Fresh / Frozen Pizza
Costco’s giant “ready to bake” pizzas are nearly identical to those in the US (with the exception of the seafood pizza). In fact, most Japanese kitchens probably lack the size of oven required to cook it! This means most people probably cook it in sections (I’m guessing). One alternative is their 3-pack of frozen pizzas which are also quite tasty, and at about $5/per pizza quite a good deal. Add your own toppings to make it something special.

Bakery and BreadDinner Rolls / French Bread
I’m an American and this pretty much certifies my love for white bread. What’s great (once again) is that bread keeps rather well in the freezer.
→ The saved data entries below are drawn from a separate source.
Definition syscallVector (n : Z) : option (M S unit) :=
  match n with
  | 4 => Some (syscallPutchar console_ch)
  | 124 => Some syscallYield
  | 220 => Some (syscallClone pf root_fs kdir (trampoline_at L) (signalTrampoline_at L))
  | 5 => Some (syscallPutString console_ch)
  | 172 => Some syscallGetProcessId
  | 173 => Some syscallGetParentProcessId
  | 260 => Some (syscallWait pf at_ kdir pb nw)
  | 20 => Some (syscallDevice kdir pb)
  | 23 => Some syscallDup
  | 93 => Some (syscallExit pf at_ kdir pb)
  | 59 => Some (syscallPipe kdir pb)
  | 64 => Some (syscallWrite pf at_ blocks kdir pb nw device_write)
  | 63 => Some (syscallRead pf at_ blocks kdir pb nw device_read)
  | 57 => Some (syscallClose kdir pb)
  | 56 => Some (syscallOpenAt pf blocks kdir pb ROOT_FS lk nl (n_clusters L))
  | 153 => Some (syscallGetCpuTimes r_cycle)
  | 169 => Some syscallGetTimeOfDay
  | 101 => Some syscallSleepTime
  | 24 => Some (syscallDupAndSet kdir pb)
  | 25 => Some syscall_fcntl
  | 49 => Some (syscallChangeDir pf blocks ROOT_FS lk nl)
  | 17 => Some syscallGetWorkDir
  | 34 => Some (syscallMakeDirAt pf blocks ROOT_FS lk nl)
  | 214 => Some syscallBrk
  | 13 => Some syscallSetBrk
  | 80 => Some (syscallGetFileState blocks (entcnt_at L) (dentry_at L) junk)
  | 79 => Some (syscallGetFileStateAt pf blocks ROOT_FS lk (entcnt_at L) (dentry_at L) nl junk)
  | 222 => Some (syscallMapMemory pf at_ blocks kdir pb nw device_read)
  | 215 => Some syscallUnMapMemory
  | 221 => Some (syscallExec pf at_ blocks kdir pb (trampoline_at L) (signalTrampoline_at L) nw device_read ROOT_FS lk
                   (path_at L) (ehdr_at L) (phdr_at L) (bprm_at L) nl (n_scripts L))
  | 61 => Some syscallGetDirent
  | 40 => Some (syscallMount pf blocks kdir ROOT_FS lk (dentry_at L) nl (n_dirs L) (n_entries L))
  | 39 => Some (syscallUmount pf blocks ROOT_FS lk nl)
  | 37 => Some (syscallLinkAt pf blocks ROOT_FS lk (path_at L) nl)
  | 35 => Some (syscallUnlinkAt pf blocks ROOT_FS lk nl (n_clusters L))
  | 160 => Some syscallUname
  | 96 => Some syscallSetTidAddress
  | 94 => Some syscallExitGroup
  | 135 => Some (syscallSignProccessMask junk)
  | 134 => Some (syscallSignalAction kdir)
  | 137 => Some (syscallSignalTimedWait junk)
  | 178 => Some syscallGetTheardId
  | 261 => Some (syscallProcessResourceLimit junk)
  | 113 => Some syscallGetClockTime
  | 62 => Some syscallLSeek
  | 29 => Some syscallIOControl
  | 198 => Some (syscallSocket kdir)
  | 200 => Some (syscallBind junk)
  | 204 => Some syscallGetSocketName
  | 208 => Some syscallSetSocketOption
  | 206 => Some (syscallSendTo kdir)
  | 207 => Some (syscallReceiveFrom kdir)
  | 201 => Some syscallListen
  | 203 => Some (syscallConnect pf at_ kdir pb sb_ junk)
  | 202 => Some (syscallAccept kdir sb_ junk)
  | 66 => Some (syscallWriteVector pf at_ blocks kdir pb nw device_write)
  | 65 => Some (syscallReadVector pf at_ blocks kdir pb nw device_read)
  | 98 => Some syscallFutex
  | 129 => Some syscallProcessKill
  | 130 => Some syscallThreadKill
  | 131 => Some syscallThreadGroupKill
  | 73 => Some syscallPoll
  | 226 => Some (syscallMemoryProtect pf)
  | 99 => Some syscallSetRobustList
  | 100 => Some syscallGetRobustList
  | 43 => Some (syscallStateFileSystem pf blocks ROOT_FS lk nl)
  | 67 => Some (syscallPRead blocks)
  | 88 => Some (syscallUtimensat pf blocks ROOT_FS lk (entcnt_at L) (dentry_at L) nl)
  | 175 => Some syscallGetEffectiveUserId
  | 174 | 155 | 154 => Some syscallGetUserId
  | 283 => Some syscallMemoryBarrier
  | 139 => Some syscallSignalReturn
  | 71 => Some (syscallSendFile pf at_ blocks kdir pb nw device_read device_write (io_at L))
  | 116 => Some syscallLog
  | 48 => Some (syscallAccess pf blocks ROOT_FS lk nl)
  | 179 => Some syscallSystemInfo
  | 276 => Some syscallRenameAt
  | 78 => Some (syscallReadLinkAt pf blocks ROOT_FS lk nl)
  | 165 => Some (syscallGetResouceUsage junk)
  | 72 => Some (syscallSelect console_has junk)
  | 103 => Some syscallSetTimer
  | 166 => Some syscallUmask
  | 82 => Some syscallFileSychornize
  | 227 => Some syscallMemorySychronize
  | 1024 => Some (syscallOpen pf blocks kdir pb ROOT_FS lk nl (n_clusters L))
  | 233 => Some syscallMemeryAdvise
  | 176 => Some syscallGetGroupId
  | 177 => Some syscallGetEffectiveGroupId
  | 278 => Some syscallGetRandom
  | 53 => Some syscallChangeModAt
  | _ => None
  end.

(** ** Trap.c *)

(** The bit of interrupts and the codes of Scause.h. *)
Definition SCAUSE_INTERRUPT : Z := Z.shiftl 1 63.
Definition SCAUSE_EXCEPTION_CODE : Z := Z.shiftl 1 63 - 1.
Definition SCAUSE_SUPERVISOR_TIMER : Z := 5.
Definition SCAUSE_SUPERVISOR_EXTERNAL : Z := 9.
Definition SCAUSE_ENVIRONMENT_CALL : Z := 8.
Definition SCAUSE_LOAD_PAGE_FAULT : Z := 13.
Definition SCAUSE_STORE_PAGE_FAULT : Z := 15.
Inductive device := UNKNOWN_DEVICE | SOFTWARE_TRAP | TIMER_INTERRUPT.

(** [irq] is what the interrupt controller reports.  [timerTick] counts in a variable
    nothing reads and sets the next time-out. *)
Definition trapDevice (scause irq : Z) : M S device :=
  let code := Z.land scause SCAUSE_EXCEPTION_CODE in
  if has scause SCAUSE_INTERRUPT && (code =? SCAUSE_SUPERVISOR_EXTERNAL) then
    (if irq =? uart_irq L then lift getchar ;; mret tt
     else if irq =? disk_irq L then mret tt
     else if negb (irq =? 0) then panic else mret tt) ;;
    mret SOFTWARE_TRAP
  else if has scause SCAUSE_INTERRUPT && (code =? SCAUSE_SUPERVISOR_TIMER) then mret TIMER_INTERRUPT
  else mret UNKNOWN_DEVICE.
Costco’s bakery cranks out favorites that are identical to the US version, and make you feel right at home.

Ritz Crackers
I admit this one is something of a personal favorite that I was craving last time. Japanese crackers are great, but something completely different. If you miss the buttery, salty (can’t be good for you) snack that I was craving, they have them. Top them with some cheese or…

Peanut Butter
I’m listing this one because they have it, and Peanut Butter is rarely ever seen by me at the grocery. If I do see it, it’s a tiny container. Here’s my beef with you Costco, you only carry the sweet full-of-sugar PB’s like JIF. How about a nice natural one, 100% peanuts only? I guess my Trader Joes jar will have to last a little longer.

Tequila / Wine / Beer
Tequila! Oh how I’ve missed you. I never see tequila in supermarkets, and only one option when in most liquor markets. Costco has a couple options, and the Kirkland Signature is quite drinkable and very affordable. I got spoilt on wine in California, as many of the wines imported to, or made in Japan taste watered-down to me. Costco’s cheapest (bottled) red wine is usually imported as well, but you can tell that they’ve taken the time to select a decently drinkable one. Imported beers are always pricey – but at least they have some to pick from.

English Books
If you happen to have kids like me, raising them in Japan – English books might need to be ordered online unless you get lucky at a second hand store, or live in a big city. Costco has a ton of children’s books (and adult ones) in English at your expected new book price.

Avocados
I thought Avocado’s were expensive in the US, then I moved to Japan. Wow! Costco carries avocado’s by the bag, still not cheap, but maybe better than many supermarkets and always large in size.

BONUS ITEMS:

The oven roasted chicken at around $6 is a steal, especially considering most people don’t usually buy whole-chickens (or have big enough oven to roast it for that matter). It’s obvious why it’s strategically placed at the back of the store. And you know I can’t go without mentioning the all-beef hotdog from the food counter. It comes with a drink, AND it’s under $2? Shut up and take my money. Don’t tell me how it’s made, just leave me alone and let me eat my dog. Maybe i’ll get one for the road too.